The task is really graph coloring, but it is phrased as narrative design.
needed: graph-theoretic constraint check
used: creative writing pattern
These are not random bugs. They are all versions of the same thing:
The surface form of the prompt activates an answer pattern before the correct model is built.
That is the core failure.
The dangerous thing is fluency
If the model simply said:
“I don’t know, boss, the strawberry is making me nervous.”
we would be fine.
The problem is that it can be wrong beautifully.
It can say:
“This uses a balanced incomplete block design.”
and now the hallucination has a tie and a conference badge.
It can say:
“A regular bipartite-ish structure avoids both extremes.”
and the words smell mathematical enough to pass a tired reader.
It can produce a relationship map, a proof sketch, a scene snippet, and a friendly follow-up question. The entire answer has the shape of competence.
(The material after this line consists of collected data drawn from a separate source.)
(** What one turn does. *)
Lemma turn_follows {A : Type} (d : Dialect) (w : nat -> answer) (pool : list (client A)) i c n s :
  runs_ok s -> pool_ok d pool s -> pool !! i = Some c ->
  let r := turn d w (open_beside i pool) c n s in
  runs_ok (snd r) /\ rtc T (status_in_db id s) (status_in_db id (snd r))
  /\ pool_ok d (<[i := fst (fst r)]> pool) (snd r).
Proof.
  intros Hs [Hp Ha] Hi r.
  enough (follows s (snd r) /\ client_ok d (fst (fst r)) (snd r)
    /\ (forall j c', pool !! j = Some c' -> i ≠ j ->
          apart (locked_runs (own_changes (fst (fst r)))) (locked_runs (own_changes c'))
          /\ apart (touched s (snd r)) (locked_runs (own_changes c')))) as (Hf & Hc & Hl).
  { destruct (Hf Hs) as [Hs' Hst]. split_and!; [done|done|split].
    - intros j cj Hj. apply list_lookup_insert_Some in Hj as [(<- & <- & _)|[Hij Hj]]; [done|].
      specialize (Hp j cj Hj). destruct (Hl j cj Hj Hij) as [_ Ht].
      destruct cj as [p|body k own]; [done|]. destruct Hp as (? & ? & ? & Hpe). split_and!; try done.
      by apply (pending_stable own s).
    - intros j j' cj cj' Hj Hj' Hne.
      apply list_lookup_insert_Some in Hj as [(<- & <- & _)|[Hij Hj]];
        apply list_lookup_insert_Some in Hj' as [(E & <- & _)|[Hij' Hj']]; [done| | |by eapply Ha].
      + by apply (Hl j').
      + subst. intros x Hx Hx'. by apply (proj1 (Hl j cj Hj ltac:(done)) x). }
  assert (forall l, apart (touched s s) l) as Hss.
  { intros l x Hx. exfalso. apply list_elem_of_fmap in Hx as (r' & _ & Hr').
    apply elem_of_app in Hr' as [Hr'|Hr']; by apply elem_of_without in Hr' as []. }
  assert (forall own, (forall j c', pool !! j = Some c' -> i ≠ j ->
      apart (locked_runs own) (locked_runs (own_changes c')) /\ apart (touched s s) (locked_runs (own_changes c')))
    <-> forall j c', pool !! j = Some c' -> i ≠ j -> apart (locked_runs own) (locked_runs (own_changes c')))
    as Hsame by (intros own; split; intros Hx j c' Hj Hij; specialize (Hx j c' Hj Hij); [by apply Hx|by split]).
  assert (forall j c', pool !! j = Some c' -> i ≠ j -> apart (locked_runs (own_changes c)) (locked_runs (own_changes c')))
    as Hc by (intros j c' Hj Hij; by eapply Ha).
  assert (forall j c', pool !! j = Some c' -> i ≠ j -> apart (locked_runs no_changes) (locked_runs (own_changes c')))
    as Hno by (intros j c' _ _ x Hx; by apply elem_of_nil in Hx).
  pose proof (Hp i c Hi) as Hok. subst r.
  destruct c as [[a|q k|body k]|[[v|e]|q body|body' k'] k own]; cbn [turn fst snd].
  - (* Idle (Done a) *) split_and!; [by intros|done|by apply Hsame].
  - assert (forall r, client_ok d (Idle (k r)) (snd (turn d w (open_beside i pool) (Idle (Query q k)) n s))) as Hk.
    { intros r0. destruct d; by apply Hok. }
    assert (forall t, follows s (snd (q t s))) as Hq by (intros t; destruct d; by apply Hok).
    destruct (w n) as [t|e]; cbn [fst snd]; [|split_and!; [by intros|apply Hk|by apply Hsame]].
    destruct (existsb _ _) eqn:Hw; cbn [fst snd]; [by split_and!; [intros| |apply Hsame]|].
    split_and!; [apply Hq|apply Hk|]. intros j c' Hj Hij. split; [by apply (Hno j)|].
    intros x Hx%statement_locks. revert x Hx. apply (no_wait_apart _ _ _ Hw). by eapply beside_elem.
  - destruct d; cbn [client_ok] in Hok.
    + destruct (w n) as [t|e]; cbn [fst snd]; (split_and!; [by intros| |by apply Hsame]);
        [split_and!; [done|by apply Hok..|by apply pending_none]|apply Hok].
    + destruct Hok as [Hb Hk]. split_and!; [|apply Hk|].
      * apply (run_respects follows w (with_transaction body Done)). by split.
      * intros j c' Hj Hij. split; [by apply (Hno j)|]. specialize (Hp j c' Hj).
        destruct c' as [p|? ? ?]; [|by destruct Hp]. by intros x _ Hx%elem_of_nil.
  - destruct Hok as (-> & Hb & Hk & Hg & Hoka & Hst).
    destruct (w n) as [t|e]; cbn [fst snd]; [|split_and!; [by intros|apply Hk|by apply Hsame]].
    split_and!; [by intros _|apply Hk|]. intros j c' Hj Hij. split; [by apply (Hno j)|].
    intros x Hx%commit_touches; [|done]. by apply (Hc j c' Hj Hij).
  - destruct Hok as (-> & Hb & Hk & Hpe). split_and!; [by intros|apply Hk|by apply Hsame].
  - destruct Hok as (-> & [Hq Hb] & Hk & Hpe).
    destruct (w n) as [t|e]; cbn [fst snd];
      [|split_and!; [by intros|by split_and!; [|apply Hb| |]|by apply Hsame]].
    destruct (existsb _ _) eqn:Hw; cbn [fst snd];
      [by split_and!; [intros|split_and!; [|split| |]|apply Hsame]|].
    split_and!; [by intros| |apply Hsame; intros j c' Hj Hij; apply (no_wait_apart _ _ _ Hw); by eapply beside_elem].
    split_and!; [done|apply Hb|done|]. by apply pending_statement.
  - by split_and!; [intros| |apply Hsame].
Qed.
That is why these small riddles matter.
They are not IQ tests.
They are X-rays.
They show whether the model has actually grounded the problem in the right structure or whether it is continuing the nearest plausible discourse.
The boring clerk inside intelligence
The antidote is not more confidence. It is a boring clerk.
The clerk asks:
What exactly is being counted?
What are the entities?
What is the goal state?
What invariant must remain true?
Can the requested object exist?
Do I need characters, tokens, a ledger, a graph, a timeline, or a state machine?
This clerk is not glamorous. It does not write like Kerouac. It does not produce a beautiful scene about Sofia looking across the table with unresolved Mediterranean tension.
But it saves you.
It stops the missing euro.
It finds the third R.
It drives the car to the carwash.
It refuses to invent the impossible dinner table.
And this, I think, is the real boundary of LLMs right now.
They are not useless because they sometimes fail at simple things.
They are useful precisely because they know so much language, so much code, so much structure, so many patterns.
But they have not “taken the job” because the job is often not to continue the pattern.
The job is to know when the pattern is lying.
For now, the human still has to be the clerk.
The annoying little mathematician father in the room.
The one who says:
Wait. Why are you adding the waiter’s 2 euros again?